> **Exercise aim**:
Could you retype, exactly as written, every line from the top of the records through the line that contains "assert (Hy : 0 <= y < 400)."?

> **Provided records**:

Lemma year_of_day doe : 0 <= doe < 146097 ->
  let y := cycle_year doe in 0 <= y < 400 /\ year_start y <= doe < year_start (y + 1).
Proof.
  intros Hd y.
  assert (Hm : forall a b, 0 <= a -> a <= b -> cycle_year a <= cycle_year b).
  { intros a b Ha Hab. replace b with (a + Z.of_nat (Z.to_nat (b - a))) by lia. by apply cycle_year_mono. }
  assert (Hy : 0 <= y < 400).
  { pose proof (Hm 0 doe ltac:(done) ltac:(lia)). pose proof (Hm doe 146096 ltac:(lia) ltac:(lia)).
    change (cycle_year 0) with 0 in *. change (cycle_year 146096) with 399 in *. subst y. lia. }
  split; [done|].
  pose proof (years_ok y Hy) as Hok. unfold year_ok in Hok. rewrite !andb_true_iff, !Z.eqb_eq in Hok. destruct Hok as [[Hs He] _].
  split; apply Z.nlt_ge || apply Z.nle_gt; intros Hc.
  - assert (1 <= y). { destruct (decide (y = 0)) as [E|]; [|lia]. rewrite E in Hc. change (year_start 0) with 0 in Hc. lia. }
    pose proof (years_ok (y - 1) ltac:(lia)) as Hp. unfold year_ok in Hp. rewrite !andb_true_iff, !Z.eqb_eq in Hp.
    destruct Hp as [[_ Hp] _]. replace (y - 1 + 1) with y in Hp by lia.
    pose proof (Hm doe (year_start y - 1) ltac:(lia) ltac:(lia)). subst y. lia.
  - destruct (decide (y = 399)) as [E|]; [rewrite E in Hc; change (year_start (399 + 1)) with 146097 in Hc; lia|].
    pose proof (years_ok (y + 1) ltac:(lia)) as Hp. unfold year_ok in Hp. rewrite !andb_true_iff, !Z.eqb_eq in Hp.
    destruct Hp as [[Hp _] _].
    assert (0 <= year_start (y + 1)). { unfold year_start. destruct (_ =? _); [lia|]. Z.to_euclidean_division_equations. lia. }
    pose proof (Hm _ doe ltac:(eassumption) Hc). subst y. lia.
Qed.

> **Result**:
Lemma year_of_day doe : 0 <= doe < 146097 ->
  let y := cycle_year doe in 0 <= y < 400 /\ year_start y <= doe < year_start (y + 1).
Proof.
  intros Hd y.
  assert (Hm : forall a b, 0 <= a -> a <= b -> cycle_year a <= cycle_year b).
  { intros a b Ha Hab. replace b with (a + Z.of_nat (Z.to_nat (b - a))) by lia. by apply cycle_year_mono. }
  assert (Hy : 0 <= y < 400).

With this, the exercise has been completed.